'Something has to be done': tackling the UK's Black maternal health problem


Tinuke Awe hadn’t been long at her midwife’s appointment when her pregnancy started spinning out of her control. Despite her body swelling uncomfortably as her baby grew, it was only at that 38-week checkup that pre-eclampsia was diagnosed. The midwife’s message was stark: go straight to the hospital, your life could be in danger.

Once there she was given a vaginal pessary to induce labour, and told to expect nothing to happen for at least 24 hours. But a few hours later she was in agony. “I kept saying ‘I’m in pain, I’m in pain’, but I was completely dismissed and fobbed off – no one looked at me,” says Awe.

Rushed into a treatment room when midwives finally discovered she was on the verge of giving birth, she found she was too exhausted to push and her son was delivered with the help of forceps. “I was just left feeling like I didn’t matter, that no one really cared about me,” she says.

Her story is shocking but not uncommon.
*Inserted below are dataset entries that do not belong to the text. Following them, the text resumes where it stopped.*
(* ===== verification/Tenant.v ===== *)
(** The tenant of a request and what the payments take from it: the distribution
    account ([engine/signing/distribution_account_resolver.go]) and the memo
    ([pkg/tenant/manager.go], [paymentdispatchers/memo_resolver.go]). *)

From S2P Require Import Prelude GoStrings Errors StateMachine Effects Schema TxStore SdpDb.
From S2P Require Import PaymentStore DisbursementStore.

Local Open Scope string_scope.
Local Open Scope list_scope.

(** ** Data: [pkg/schema/tenant.go], [sdpcontext] *)

Record Tenant := mkTenant {
  Ten_ID : string;
  Ten_Name : string;
  BaseURL : option string;
  SDPUIBaseURL : option string;
  Ten_Status : string;
  IsDefault : bool;
  Ten_CreatedAt : Z;
  Ten_UpdatedAt : Z;
  Ten_DeletedAt : option Z;
  DistributionAccountAddress : option string;
  DistributionAccountType : string;
  DistributionAccountStatus : string }.
#[export] Instance eta_Tenant : Eta Tenant := fun r =>
  mkTenant (Ten_ID r) (Ten_Name r) (BaseURL r) (SDPUIBaseURL r) (Ten_Status r) (IsDefault r)
    (Ten_CreatedAt r) (Ten_UpdatedAt r) (Ten_DeletedAt r) (DistributionAccountAddress r)
    (DistributionAccountType r) (DistributionAccountStatus r).

Definition CreatedTenantStatus := "TENANT_CREATED".
Definition ProvisionedTenantStatus := "TENANT_PROVISIONED".
Definition ActivatedTenantStatus := "TENANT_ACTIVATED".
Definition DeactivatedTenantStatus := "TENANT_DEACTIVATED".

Definition TenantStatus_IsValid (s : string) : bool :=
  slices_Contains [CreatedTenantStatus; ProvisionedTenantStatus; ActivatedTenantStatus;
    DeactivatedTenantStatus] s.

(** The tenant in the context of a request, if any. *)
Definition Context_ : Type := option Tenant.

Definition ErrTenantNotFoundInContext : err := ESentinel "tenant not found in context".
Definition ErrDistributionAccountIsEmpty : err := ESentinel "distribution account is empty".

Definition GetTenantFromContext (ctx : Context_) : res Tenant :=
  match ctx with Some t => Ok t | None => Err ErrTenantNotFoundInContext end.

(** ** The memo of a tenant *)

(** [schema.Memo], not yet checked. *)
Record SchemaMemo := mkSchemaMemo { Memo_Value : string; Memo_Type : string }.

(** [url.Parse]: the path of a URL and its text with another path; [None] for
    an error. *)
Class NetUrl := { url_Parse : string -> option (string * (string -> string)) }.

(** [strings.TrimRight(s, "/")]. *)
Fixpoint TrimRight_slash (s : string) : string :=
  match s with
  | EmptyString => ""
  | String c s =>
    let s' := TrimRight_slash s in
    if (s' =? "") && (String c "" =? "/") then "" else String c s'
  end.

Section memo.
Context {URL : NetUrl}.

Definition GenerateHashFromBaseURL (baseURL : string) : string :=
  let baseURL := TrimSpace baseURL in
  let baseURL := match url_Parse baseURL with
    | Some (path, set_path) => set_path (TrimRight_slash path)
    | None => baseURL
    end in
  "sdp-" +:+ String.substring 0 12 (hex_EncodeToString (Sum256 baseURL)).

Definition GenerateMemoForTenant (ctx : Context_) : res SchemaMemo :=
  let? tnt := wrap "getting tenant" (GetTenantFromContext ctx) in
  match BaseURL tnt with
  | None => Err nil_dereference
  | Some u => Ok (mkSchemaMemo (GenerateHashFromBaseURL u) MemoTypeText)
  end.
End memo.

(** ** On the tenant's database *)

Section database.
Context {D L Ev : Type} {E : Env D} {C : Conn D SdpDb} {SDK : StellarSdk} {URL : NetUrl}.
Abbreviation M := (M D L Ev).

Definition MemoResolver_GetMemo (ctx : Context_) (receiverWallet : ReceiverWallet) : M SchemaMemo :=
  if IsValidContractAddress (default "" (RW_StellarAddress receiverWallet))
  then mret_ (mkSchemaMemo "" "")
  else
    let memoValue := default "" (RW_StellarMemo receiverWallet) in
    let memoType := default "" (RW_StellarMemoType receiverWallet) in
    if memoValue <>? ""
    then mret_ (mkSchemaMemo memoValue (if memoType =? "" then MemoTypeID else memoType))
    else
      let! org := wrapM "getting organization" Organizations_Get in
      if negb (IsMemoTracingEnabled org) then mret_ (mkSchemaMemo "" "")
      else wrapM "generating tenant memo" (lift (GenerateMemoForTenant ctx)).

(** No row is not an error. *)
Definition ClientConfig_Get : M (option ClientConfig) :=
  wrapM "getting circle config" (pool_query (fun _ db => Ok (head (circle_client_config db)))).

Definition getDistributionAccount (tnt : Tenant) : M TransactionAccount :=
  if DistributionAccountType tnt =? DistributionAccountCircleDBVault then
    let! cc := wrapM "getting circle client config" ClientConfig_Get in
    mret_ (mkTransactionAccount "" (default "" (cc ≫= WalletID)) DistributionAccountCircleDBVault
             (DistributionAccountStatus tnt))
  else
    match DistributionAccountAddress tnt with
    | None => throw ErrDistributionAccountIsEmpty
    | Some a => mret_ (mkTransactionAccount a "" (DistributionAccountType tnt)
                         (DistributionAccountStatus tnt))
    end.

Definition DistributionAccountFromContext (ctx : Context_) : M TransactionAccount :=
  let! tnt := wrapM "getting tenant" (lift (GetTenantFromContext ctx)) in
  getDistributionAccount tnt.
End database.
In the UK, Black women are five times more likely to die in pregnancy or childbirth than white women, according to a 2019 report published by MBRRACE-UK. Black and minority ethnic groups are at greater risk of their baby dying in the womb or soon after birth, and at greater risk of severe long-term health problems. During the Covid-19 pandemic, 55% of pregnant women admitted to hospital with coronavirus were from BAME backgrounds.

This week the government has been put under mounting pressure to introduce targets to eradicate the disparity. At prime minister’s questions on Wednesday, the Labour leader, Keir Starmer, asked Boris Johnson to commit to an inquiry into Black maternal mortality, describing the disparity as “truly shocking”.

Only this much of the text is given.